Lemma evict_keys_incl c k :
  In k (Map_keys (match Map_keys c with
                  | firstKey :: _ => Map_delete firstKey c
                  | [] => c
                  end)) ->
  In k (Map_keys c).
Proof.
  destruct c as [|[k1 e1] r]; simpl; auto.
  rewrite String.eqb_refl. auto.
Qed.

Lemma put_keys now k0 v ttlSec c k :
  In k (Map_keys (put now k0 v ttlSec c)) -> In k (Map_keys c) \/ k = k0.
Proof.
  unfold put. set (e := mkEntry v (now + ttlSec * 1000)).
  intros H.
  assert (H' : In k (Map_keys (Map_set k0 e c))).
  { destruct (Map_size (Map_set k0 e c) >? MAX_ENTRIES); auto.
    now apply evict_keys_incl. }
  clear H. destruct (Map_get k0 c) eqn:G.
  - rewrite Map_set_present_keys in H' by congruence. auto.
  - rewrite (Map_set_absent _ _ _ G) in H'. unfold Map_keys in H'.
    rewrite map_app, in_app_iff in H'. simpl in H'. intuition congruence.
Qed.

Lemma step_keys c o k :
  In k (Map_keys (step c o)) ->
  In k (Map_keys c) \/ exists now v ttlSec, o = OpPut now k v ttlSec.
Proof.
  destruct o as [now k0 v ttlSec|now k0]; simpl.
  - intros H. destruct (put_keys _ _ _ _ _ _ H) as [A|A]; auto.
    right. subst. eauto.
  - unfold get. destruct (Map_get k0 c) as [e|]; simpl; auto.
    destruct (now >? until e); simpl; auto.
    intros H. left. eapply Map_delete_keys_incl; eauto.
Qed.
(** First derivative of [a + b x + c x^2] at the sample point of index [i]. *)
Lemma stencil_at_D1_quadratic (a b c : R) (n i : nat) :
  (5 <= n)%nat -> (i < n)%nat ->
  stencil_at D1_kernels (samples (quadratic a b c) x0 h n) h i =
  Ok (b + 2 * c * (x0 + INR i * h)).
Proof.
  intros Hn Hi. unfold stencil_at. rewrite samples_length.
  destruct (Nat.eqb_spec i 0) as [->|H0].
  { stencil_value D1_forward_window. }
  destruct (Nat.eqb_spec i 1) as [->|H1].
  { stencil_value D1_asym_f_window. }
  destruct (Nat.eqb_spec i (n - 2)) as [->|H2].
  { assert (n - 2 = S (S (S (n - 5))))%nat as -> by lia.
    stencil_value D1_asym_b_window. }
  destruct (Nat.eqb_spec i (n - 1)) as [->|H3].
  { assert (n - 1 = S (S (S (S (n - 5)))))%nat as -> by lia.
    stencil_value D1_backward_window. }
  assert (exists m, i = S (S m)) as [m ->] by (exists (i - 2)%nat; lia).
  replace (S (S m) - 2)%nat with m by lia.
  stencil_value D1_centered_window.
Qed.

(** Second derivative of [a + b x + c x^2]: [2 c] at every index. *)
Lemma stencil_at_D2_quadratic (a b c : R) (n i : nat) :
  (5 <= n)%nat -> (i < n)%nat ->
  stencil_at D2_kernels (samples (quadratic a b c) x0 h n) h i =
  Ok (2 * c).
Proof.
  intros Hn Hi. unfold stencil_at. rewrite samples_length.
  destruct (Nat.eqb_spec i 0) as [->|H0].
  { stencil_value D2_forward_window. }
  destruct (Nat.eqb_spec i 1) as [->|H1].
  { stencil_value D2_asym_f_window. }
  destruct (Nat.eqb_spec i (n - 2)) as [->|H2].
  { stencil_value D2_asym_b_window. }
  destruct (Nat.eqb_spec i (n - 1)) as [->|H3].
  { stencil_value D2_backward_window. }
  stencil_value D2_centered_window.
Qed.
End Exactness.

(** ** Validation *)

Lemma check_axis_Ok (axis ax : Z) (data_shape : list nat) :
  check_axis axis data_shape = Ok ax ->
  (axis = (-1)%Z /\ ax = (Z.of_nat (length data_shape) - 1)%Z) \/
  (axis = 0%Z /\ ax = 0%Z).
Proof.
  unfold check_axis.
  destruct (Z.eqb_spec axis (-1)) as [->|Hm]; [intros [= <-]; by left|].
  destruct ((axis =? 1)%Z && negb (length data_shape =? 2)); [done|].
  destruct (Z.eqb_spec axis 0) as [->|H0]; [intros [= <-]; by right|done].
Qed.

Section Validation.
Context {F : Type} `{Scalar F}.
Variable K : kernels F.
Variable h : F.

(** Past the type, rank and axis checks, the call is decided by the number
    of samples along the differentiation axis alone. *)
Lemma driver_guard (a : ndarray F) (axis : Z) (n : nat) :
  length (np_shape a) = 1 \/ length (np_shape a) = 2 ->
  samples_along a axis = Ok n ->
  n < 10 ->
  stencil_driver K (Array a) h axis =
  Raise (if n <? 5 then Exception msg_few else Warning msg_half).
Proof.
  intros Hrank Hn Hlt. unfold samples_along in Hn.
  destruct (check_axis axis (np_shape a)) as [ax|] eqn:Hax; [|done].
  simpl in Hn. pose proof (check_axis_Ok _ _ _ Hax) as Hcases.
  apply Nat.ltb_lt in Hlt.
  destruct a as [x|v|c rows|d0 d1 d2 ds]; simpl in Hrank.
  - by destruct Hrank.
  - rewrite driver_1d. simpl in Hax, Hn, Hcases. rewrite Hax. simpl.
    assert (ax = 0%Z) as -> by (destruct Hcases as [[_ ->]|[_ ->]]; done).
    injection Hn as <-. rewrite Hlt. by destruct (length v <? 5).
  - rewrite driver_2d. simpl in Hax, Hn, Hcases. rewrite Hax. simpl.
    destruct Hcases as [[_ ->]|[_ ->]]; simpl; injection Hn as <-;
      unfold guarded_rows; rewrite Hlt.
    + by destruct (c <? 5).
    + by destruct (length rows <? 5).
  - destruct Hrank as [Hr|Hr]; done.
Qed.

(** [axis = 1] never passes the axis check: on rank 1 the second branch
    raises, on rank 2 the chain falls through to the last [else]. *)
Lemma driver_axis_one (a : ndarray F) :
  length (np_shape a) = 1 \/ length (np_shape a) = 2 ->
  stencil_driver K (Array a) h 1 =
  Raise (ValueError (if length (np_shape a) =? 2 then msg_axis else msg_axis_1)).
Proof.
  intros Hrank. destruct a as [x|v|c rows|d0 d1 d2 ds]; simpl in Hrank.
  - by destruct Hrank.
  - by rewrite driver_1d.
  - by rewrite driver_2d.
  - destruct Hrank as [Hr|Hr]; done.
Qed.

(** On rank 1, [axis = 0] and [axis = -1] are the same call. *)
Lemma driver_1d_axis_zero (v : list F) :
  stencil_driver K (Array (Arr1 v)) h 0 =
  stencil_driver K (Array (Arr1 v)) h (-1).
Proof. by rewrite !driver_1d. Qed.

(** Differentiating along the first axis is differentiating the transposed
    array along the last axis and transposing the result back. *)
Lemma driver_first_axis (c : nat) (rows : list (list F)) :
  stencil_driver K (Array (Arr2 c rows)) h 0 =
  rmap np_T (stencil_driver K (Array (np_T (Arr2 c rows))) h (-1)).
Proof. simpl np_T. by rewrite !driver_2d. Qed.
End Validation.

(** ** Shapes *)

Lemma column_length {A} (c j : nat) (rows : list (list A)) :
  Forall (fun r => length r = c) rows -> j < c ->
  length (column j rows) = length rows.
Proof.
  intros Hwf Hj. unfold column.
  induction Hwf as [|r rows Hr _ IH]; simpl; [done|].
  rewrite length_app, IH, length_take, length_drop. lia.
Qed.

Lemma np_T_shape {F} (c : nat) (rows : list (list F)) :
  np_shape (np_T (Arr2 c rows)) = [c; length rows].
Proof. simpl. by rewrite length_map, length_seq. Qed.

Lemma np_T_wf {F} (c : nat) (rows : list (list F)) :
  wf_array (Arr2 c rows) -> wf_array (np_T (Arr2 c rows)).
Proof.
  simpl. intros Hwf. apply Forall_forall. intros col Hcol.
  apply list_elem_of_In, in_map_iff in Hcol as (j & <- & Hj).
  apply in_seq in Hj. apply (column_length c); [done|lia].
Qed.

*****

# About this task
An exact copy of the data is needed, running from its first line through the line that holds "rewrite map_app, in_app_iff", and nothing beyond that.

# Written answer
Lemma evict_keys_incl c k :
  In k (Map_keys (match Map_keys c with
                  | firstKey :: _ => Map_delete firstKey c
                  | [] => c
                  end)) ->
  In k (Map_keys c).
Proof.
  destruct c as [|[k1 e1] r]; simpl; auto.
  rewrite String.eqb_refl. auto.
Qed.

Lemma put_keys now k0 v ttlSec c k :
  In k (Map_keys (put now k0 v ttlSec c)) -> In k (Map_keys c) \/ k = k0.
Proof.
  unfold put. set (e := mkEntry v (now + ttlSec * 1000)).
  intros H.
  assert (H' : In k (Map_keys (Map_set k0 e c))).
  { destruct (Map_size (Map_set k0 e c) >? MAX_ENTRIES); auto.
    now apply evict_keys_incl. }
  clear H. destruct (Map_get k0 c) eqn:G.
  - rewrite Map_set_present_keys in H' by congruence. auto.
  - rewrite (Map_set_absent _ _ _ G) in H'. unfold Map_keys in H'.
    rewrite map_app, in_app_iff in H'. simpl in H'. intuition congruence.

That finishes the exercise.